Mostepaniuk  stated that banks representation is consistent but unlike the Japanese model where banks representatives were elected to a corporation board only in times of financial distress situations, the German model allows three largest universal banks that provide a multiplicity of services in corporation’s management . Besides, there are three unique features of the German model that distinguish it from the other models outlined in this study. Two of these elements has to do with the composition of the governing board and one concerns with shareholder rights and responsibilities .

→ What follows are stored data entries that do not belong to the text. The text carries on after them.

(* ===== verification/PathLock.v ===== *)
(** * Path locks ([internal/domain/pathlock.go], [internal/execution/pathlock.go])

    An impl task owns the paths it may write to.  Acquisition runs under a mutex
    that all daemons share: it lists the locks, drops those of dead tasks, refuses a
    request that shares a path with a living owner and saves the rest.  Releasing
    does not take the mutex. *)

From S2P Require Import Prelude.
From S2P Require Import Errors.
From S2P Require Import Domain.
From S2P Require Import Snapshot.
From S2P Require Import Effects.

(** ** Domain *)

Record PathLockSnapshot : Type := mkLockSnapshot { sn_TaskID : TaskID; sn_OwnedPaths : list string }.

Record PathLock : Type := mkPathLock {
  pl_TaskID : TaskID;
  pl_OwnedPaths : list NormalizedPath;
  pl_AcquiredAt : Time }.

(** The set [owned] of the code is its list of strings. *)
Definition Overlaps (p other : PathLock) : bool :=
  existsb (fun path => bool_decide (path ∈ pl_OwnedPaths p)) (pl_OwnedPaths other).

Definition domain_Acquire (taskID : TaskID) (requestedPaths : list NormalizedPath) (activeLocks : list PathLock) (now : Time)
    : res PathLock :=
  let candidate := mkPathLock taskID requestedPaths now in
  if existsb (Overlaps candidate) activeLocks then Err (DErr ErrPathLockConflict) else Ok candidate.

Definition domain_Release (p : PathLock) (taskID : TaskID) : option error :=
  if (pl_TaskID p =? taskID)%string then None else Some (Errorf "path lock task id mismatch" []).

(** ** Effects *)

Inductive Eff : Type -> Type :=
| MutexLock : Eff (option error)
| MutexUnlock : Eff (option error)
| List_ : Eff (res (list PathLockSnapshot))
| TryAcquire (t : TaskID) : Eff (res bool)
| Load (t : TaskID) : Eff (res TaskSnapshot)
| Delete (t : TaskID) : Eff (option error)
(** [normalizeFn], which reads the file system *)
| Normalize (raw : string) : Eff (res NormalizedPath)
| Now : Eff Time
| Save (t : TaskID) (paths : list NormalizedPath) : Eff (option error).

Inductive event : Type :=
| EvMutexLock (err : option error)
| EvMutexUnlock (err : option error)
| EvList (r : res (list PathLockSnapshot))
| EvTryAcquire (t : TaskID) (r : res bool)
| EvLoad (t : TaskID) (r : res TaskSnapshot)
| EvDelete (t : TaskID) (err : option error)
| EvNormalize (raw : string) (r : res NormalizedPath)
| EvNow (now : Time)
| EvSave (t : TaskID) (paths : list NormalizedPath) (err : option error).

Definition record (X : Type) (e : Eff X) : X -> event :=
  match e with
  | MutexLock => EvMutexLock
  | MutexUnlock => EvMutexUnlock
  | List_ => EvList
  | TryAcquire t => EvTryAcquire t
  | Load t => EvLoad t
  | Delete t => EvDelete t
  | Normalize raw => EvNormalize raw
  | Now => EvNow
  | Save t paths => EvSave t paths
  end.

Abbreviation M := (prog Eff).

(** ** Acquisition *)

Record AcquirePathLockInput : Type := mkAcquireInput { aq_TaskID : TaskID; aq_RequestedPaths : list string }.

Record AcquirePathLockOutput : Type := mkAcquireOutput {
  Acquired : bool;
  ConflictingTaskID : option TaskID;
  ConflictingPath : option NormalizedPath;
  NormalizedPaths : list NormalizedPath }.

Definition noOutput : AcquirePathLockOutput := mkAcquireOutput false None None [].

(** [fmt.Errorf("%w: %v", domain.ErrPathLockInfraFailure, err)] *)
Definition infraFailure : error := Wrap "%w: %v" [DErr ErrPathLockInfraFailure].

(** Whether the owner of a lock is dead. *)
Definition check_owner (t : TaskID) : M (res bool) :=
  liveness ← call (TryAcquire t);
  match liveness with
  | Ok dead => mret (Ok dead)
  | Err livenessErr =>
      if errors_Is livenessErr FsErrNotExist then
        loaded ← call (Load t);
        mret match loaded with
             | Err loadErr => if errors_Is loadErr (Domain ErrTaskNotFound) then Ok true else Err infraFailure
             | Ok task =>
                 Ok (negb (bool_decide (State task = StateQueued) || bool_decide (State task = StateStarting)))
             end
      else mret (Err (LivenessCheckError t livenessErr))
  end.

(** The first loop: survivors and stale task ids, in order. *)
Fixpoint sort_locks (snapshots survivors : list PathLockSnapshot) (staleTaskIDs : list TaskID)
    : M (res (list PathLockSnapshot * list TaskID)) :=
  match snapshots with
  | [] => mret (Ok (survivors, staleTaskIDs))
  | snapshot :: snapshots =>
      r ← check_owner (sn_TaskID snapshot);
      match r with
      | Err err => mret (Err err)
      | Ok true => sort_locks snapshots survivors (staleTaskIDs ++ [sn_TaskID snapshot])
      | Ok false => sort_locks snapshots (survivors ++ [snapshot]) staleTaskIDs
      end
  end.

Fixpoint delete_stale (ids : list TaskID) : M (option error) :=
  match ids with
  | [] => mret None
  | t :: ids =>
      err ← call (Delete t);
      match err with Some _ => mret (Some infraFailure) | None => delete_stale ids end
  end.

Fixpoint normalizeAll (rawPaths : list string) (normalized : list NormalizedPath) : M (res (list NormalizedPath)) :=
  match rawPaths with
  | [] => mret (Ok normalized)
  | raw :: rawPaths =>
      r ← call (Normalize raw);
      match r with
      | Err err => mret (Err err)
      | Ok path => normalizeAll rawPaths (normalized ++ [path])
      end
  end.

Fixpoint validateStoredPaths (rawPaths : list string) (normalized : list NormalizedPath) : res (list NormalizedPath) :=
  match rawPaths with
  | [] => Ok normalized
  | raw :: rawPaths =>
      match NewNormalizedPath raw with
      | Err err => Err err
      | Ok path => validateStoredPaths rawPaths (normalized ++ [path])
      end
  end.

Fixpoint active_locks (survivors : list PathLockSnapshot) (active : list PathLock) : res (list PathLock) :=
  match survivors with
  | [] => Ok active
  | snapshot :: survivors =>
      match validateStoredPaths (sn_OwnedPaths snapshot) [] with
      | Err _ => Err infraFailure
      | Ok ownedPaths => active_locks survivors (active ++ [mkPathLock (sn_TaskID snapshot) ownedPaths zeroTime])
      end
  end.

(** The three nested loops: the first lock, owned path and requested path that
    agree. *)
Definition findConflict (requested : list NormalizedPath) (active : list PathLock) : TaskID * NormalizedPath :=
  let pairs := active ≫= fun lock => pl_OwnedPaths lock ≫= fun owned =>
                 (fun path => (pl_TaskID lock, path)) <$> filter (fun path => path = owned) requested in
  default (""%string, ""%string) (head pairs).

Definition acquire_locked (i : AcquirePathLockInput) : M (AcquirePathLockOutput * option error) :=
  listed ← call List_;
  match listed with
  | Err _ => mret (noOutput, Some infraFailure)
  | Ok snapshots =>
    sorted ← sort_locks snapshots [] [];
    match sorted with
    | Err err => mret (noOutput, Some err)
    | Ok (survivors, staleTaskIDs) =>
      deleteErr ← delete_stale staleTaskIDs;
      match deleteErr with
      | Some err => mret (noOutput, Some err)
      | None =>
        if bool_decide (aq_RequestedPaths i = []) then mret (mkAcquireOutput true None None [], None)
        else
          normalized ← normalizeAll (aq_RequestedPaths i) [];
          match normalized with
          | Err _ => mret (noOutput, Some infraFailure)
          | Ok requested =>
            match active_locks survivors [] with
            | Err err => mret (noOutput, Some err)
            | Ok active =>
              now ← call Now;
              match domain_Acquire (aq_TaskID i) requested active now with
              | Err err =>
                  if errors_Is err (Domain ErrPathLockConflict) then
                    let '(t, p) := findConflict requested active in
                    mret (mkAcquireOutput false (Some t) (Some p) [], None)
                  else mret (noOutput, Some err)
              | Ok lock =>
                  saveErr ← call (Save (pl_TaskID lock) (pl_OwnedPaths lock));
                  mret match saveErr with
                       | Some _ => (noOutput, Some infraFailure)
                       | None => (mkAcquireOutput true None None (pl_OwnedPaths lock), None)
                       end
              end
            end
          end
      end
    end
  end.

(** The deferred unlock joins its error to one that is already there. *)
Definition Acquire_Execute (i : AcquirePathLockInput) : M (AcquirePathLockOutput * option error) :=
  lockErr ← call MutexLock;
  match lockErr with
  | Some _ => mret (noOutput, Some infraFailure)
  | None =>
      '(out, err) ← acquire_locked i;
      unlockErr ← call MutexUnlock;
      mret (out, match err, unlockErr with Some _, Some _ => errors_Join [err; unlockErr] | _, _ => err end)
  end.

(** The adapter: the error of a conflict wraps [ErrPathLockConflict].  A conflict
    without a task and a path would panic. *)
Definition PathLock_Acquire (taskID : TaskID) (rawPaths : list string) : M (option (res (list NormalizedPath))) :=
  '(out, err) ← Acquire_Execute (mkAcquireInput taskID rawPaths);
  mret match err with
       | Some err => Some (Err err)
       | None =>
           if Acquired out then Some (Ok (NormalizedPaths out))
           else match ConflictingTaskID out, ConflictingPath out with
                | Some _, Some _ => Some (Err (Wrap "path lock conflict: task %s owns %s" [DErr ErrPathLockConflict]))
                | _, _ => None
                end
       end.

(** [ReleasePathLockUseCase.Execute] *)
Definition Release_Execute (t : TaskID) : M (option error) := call (Delete t).

(** ** Specification *)

(** The run has found out that the owner is dead: its liveness lock is free, or it
    has none and its record is gone or in a state other than queued and starting. *)
Definition judged_stale (t : TaskID) (h : list event) : Prop :=
  EvTryAcquire t (Ok true) ∈ h
  \/ exists err, EvTryAcquire t (Err err) ∈ h /\ errors_Is err FsErrNotExist = true
     /\ ((exists e, EvLoad t (Err e) ∈ h /\ errors_Is e (Domain ErrTaskNotFound) = true)
         \/ exists s, EvLoad t (Ok s) ∈ h /\ State s <> StateQueued /\ State s <> StateStarting).

Definition disjoint_paths (ps qs : list string) : Prop := forall p, p ∈ ps -> p ∉ qs.

(** What the run does to the store: it deletes only stale locks, and saves a lock
    only after it has found every lock of the listing stale or disjoint from it. *)
Definition lock_rule (i : AcquirePathLockInput) (e : event) (h : list event) : Prop :=
  match e with
  | EvDelete t _ => judged_stale t h
  | EvSave t ps _ =>
      t = aq_TaskID i /\ exists snapshots, EvList (Ok snapshots) ∈ h
        /\ forall x, x ∈ snapshots -> judged_stale (sn_TaskID x) h \/ disjoint_paths (sn_OwnedPaths x) ps
  | _ => True
  end.

(** What the caller is told. *)
Definition acquire_answer (i : AcquirePathLockInput) (h : list event) (out : AcquirePathLockOutput) (err : option error) : Prop :=
  match err with
  | Some _ => out = noOutput
  | None =>
      if Acquired out then
        NormalizedPaths out = [] /\ aq_RequestedPaths i = []
        \/ EvSave (aq_TaskID i) (NormalizedPaths out) None ∈ h
           /\ Forall2 (fun raw p => EvNormalize raw (Ok p) ∈ h) (aq_RequestedPaths i) (NormalizedPaths out)
      else
        (** a living owner of one of the requested paths *)
        exists snapshots x p raw, EvList (Ok snapshots) ∈ h /\ x ∈ snapshots /\ p ∈ sn_OwnedPaths x
          /\ raw ∈ aq_RequestedPaths i /\ EvNormalize raw (Ok p) ∈ h
          /\ ConflictingTaskID out = Some (sn_TaskID x) /\ ConflictingPath out = Some p
  end.

(** ** Lemmas *)

Lemma stale_cons t e h : judged_stale t h -> judged_stale t (e :: h).
Proof.
  intros [H|(err & H1 & H2 & [(e' & H3 & H4)|(s & H3 & H4)])]; [left; by right|right..].
  - exists err. split; [by right|]. split; [done|]. left. exists e'. split; [by right|done].
  - exists err. split; [by right|]. split; [done|]. right. exists s. split; [by right|done].
Qed.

Adegbite  and Mostepaniuk  indicated that the German model prescribes two boards with separate membership and that German enterprises have two-tiered board composition consisting of a management board (made-up entirely of insiders that is executive of the corporation) and a supervisory board (composed of employee representatives and shareholders representatives). The two boards are completely distinct and no one may serve simultaneously on a corporation's management board and supervisory board. Second, the size of the supervisory board is set by law and cannot be changed by shareholders. Mostepaniuk indicated that in Germany and other countries following these model-voting right restrictions apply and are legal and this may limit a shareholder to voting a certain percentage of the company's total share capital regardless of share ownership position. Mostepaniuk stated that most German corporations have traditionally preferred bank financing over equity financing, as a result, German stock market capitalization is small concerning the size of the German economy. Besides, the level of individual stock ownership in German is low and this reflects Germans' conservative investment strategy . It is not surprising, therefore, that the corporate governance structure is geared towards preserving relationships between industry players notably (banks and corporations) . The German model is somewhat ambivalent towards minority shareholders and allowing them to scope for interaction by permitting shareholder proposals also permitting companies to impose voting rights restrictions. The percentage of foreign ownership of German equity is significant in 1990, however, it was 19 percent . This ratio is slowing down and beginning to affect the German model as foreign investors from inside and outside the European Union begin to advocate for the payment of their interests. More so, the effect of globalization of the capital markets is forcing German corporations to change their corporate governance model to be investor friendly .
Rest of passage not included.